Ich hatte das Glück neben einer übergewichten alten Dame in Tracht zu sitzen. Mein Bewegungsradius ähnelte einem eingeschweißten Maiskolben. Das i-Tüpfelchen meiner misslichen Lage markierte ihr genüssliches – vom Schmatzen und Krümeln begleitetes – Kauen auf frittiertem Schweinefett. Ich schaute aus dem Fenster: Regen. Ich schaute zum Fernseher: Ein aus dem Knast entlassener Fleischklops prügelte anderen Fleischklöpsen in Boxkäfigen die letzten zwei Gehirnzellen heraus. Danach lief Klamauk. Mein Blick sprang aus dem Fenster. Anbrechende Nacht. Riobamba, Cuenca, 200 km Distanz. Acht Stunden sollte diese Fahrt dauern, seit über vier Stunden war ich schon unterwegs. Danach lief Predators von Robert Rodriguez (Machete dagegen war grandios!). Unterhaltung scheint hier entweder sinnloseste Gewalt oder infantilen Klamauk zu bedeuten.

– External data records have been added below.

(** * Invoice ingestion core: attachment selection and data normalisation

    A shallow embedding of the decision logic of the repository:

    - [choose_invoice_attachment]   (scripts/e2e_from_gmail_latest.py)
    - [_append_lookback_to_query], [_ms_to_iso8601],
      [list_invoice_attachments], [download_attachment],
      [upload_pdf_to_planner]       (src/gmail_invoices.py)

    Python values are modelled by the inductive type [pyval] (the JSON-like
    values the code receives; floats are not part of this universe), a
    Python [str] by a Rocq [string] whose characters are the code points
    0..255, [bytes] by a list of bytes, a [dict] with string keys by a
    [gmap string pyval], and a raised exception by the [Raise] branch of
    the result type [except].  The process environment, the two Gmail
    helpers, the file system and the HTTP client are the fields of a
    [world]; a function that calls them returns the list of its calls
    together with its outcome.  The double arithmetic of the timestamp
    conversion is the binary64 arithmetic of [SpecFloat]. *)

From Stdlib Require Import ZArith NArith List Ascii String Bool Lia.
From Stdlib Require Import Numbers.DecimalString Floats.SpecFloat.
From Stdlib Require Init.Byte.
From stdpp Require Import base option gmap strings list.

Local Set Warnings "-register-all".
Local Open Scope string_scope.
Local Open Scope list_scope.

(* ================================================================== *)
(** * Characters and strings as Python sees them *)
(* ================================================================== *)

Module PyChar.

Definition code (c : ascii) : N := N_of_ascii c.

Definition between (lo hi : N) (c : ascii) : bool :=
  ((lo <=? code c) && (code c <=? hi))%N.

Definition is_code (n : N) (c : ascii) : bool := (code c =? n)%N.

(** [str.isspace], which [str.strip], [str.split] and the regex class
    [\s] share: TAB..CR, FS..US, SPACE, NEL and NBSP. *)
Definition is_space (c : ascii) : bool :=
  between 9 13 c || between 28 32 c || is_code 133 c || is_code 160 c.

(** The characters [int(str)] skips on both sides: the C locale's blanks
    and the two non-ASCII spaces. *)
Definition is_int_space (c : ascii) : bool :=
  between 9 13 c || is_code 32 c || is_code 133 c || is_code 160 c.

Definition is_digit (c : ascii) : bool := between 48 57 c.

(** The regex class [\w] on a [str] pattern: alphanumerics and the
    underscore. *)
Definition is_word (c : ascii) : bool :=
  is_digit c || between 65 90 c || between 97 122 c || is_code 95 c
  || is_code 170 c || between 178 179 c || is_code 181 c || between 185 186 c
  || between 188 190 c || between 192 214 c || between 216 246 c
  || between 248 255 c.

(** [str.lower] on one character. *)
Definition lower (c : ascii) : ascii :=
  if between 65 90 c || between 192 214 c || between 216 222 c
  then ascii_of_N (code c + 32) else c.

(** Equality of two characters under [re.IGNORECASE]. *)
Definition eq_ci (a b : ascii) : bool := Ascii.eqb (lower a) (lower b).

Definition digit_value (c : ascii) : Z := Z.of_N (code c) - 48.

End PyChar.

Module PyStr.

Abbreviation chars := list_ascii_of_string.
Abbreviation of_chars := string_of_list_ascii.

Section OnChars.

(** [s.lstrip(chars)] and [s.rstrip(chars)], the set [chars] given by
    its membership test [drop]. *)
Fixpoint lstrip_by (drop : ascii -> bool) (s : list ascii) : list ascii :=
  match s with
  | c :: s' => if drop c then lstrip_by drop s' else s
  | [] => []
  end.

Fixpoint rstrip_by (drop : ascii -> bool) (s : list ascii) : list ascii :=
  match s with
  | [] => []
  | c :: s' =>
      match rstrip_by drop s' with
      | [] => if drop c then [] else [c]
      | r => c :: r
      end
  end.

Wir machten irgendwann Halt. Ich kaufte mir gerösteten Mais mit frittierten Kochbananen. Die Länge einer Pause steht in Abhängigkeit der Portionsgröße, welche widerum von der Essgeschwindigkeit des Busfahrers relativiert wird. Der Busfahrer: Dieser Mann ist eine Stechuhr. Nein! Diese Stechuhr ist ein Mann! Sobald die letzte Kelle in seinem Schlund verschwindet, gilt es zum Bus zu rennen. Also, lasst sie fallen, eure Gabeln, eure Löffel. Lauft! Lasst sie fallen eure Hühnchenkeulen, eure Hoffnungen auf Sättigung, eure an der Brust saugenden Säuglinge – Ja, auch die! Der letzte stirbt! Lasst sie fallen, eure Tassen, eure Kartoffeln, eure Gläser, eure Servietten, das herauskramende Geld, die zurechtrückenden Stühle. Werft sie um, die Tische, die Serviererinnen, die Köche, die im Weg stehenden Gauner, Pflanzen, Stehlampen, Schlampen. Und wenn ihr auf dem Donnerbalken sitzt: Wischt euch den Arsch zu Hause ab, später ist dafür Zeit, nicht jetzt! Auf keinen Fall dürft ihr in diesen entscheidenden Schicksalsminuten Zeit verschenken. Die Stechuhr! Tick tack tick tack. Scheißt euch meinetwegen in die Hose! Aber lauft! Lauft! Pisst im Laufen! Die Stechuhr ist gnadenlos. Schneller! Der letzte stirbt! Der Zeitplan darf nicht überschritten werden, wir sind bereits drei Stunden zu spät.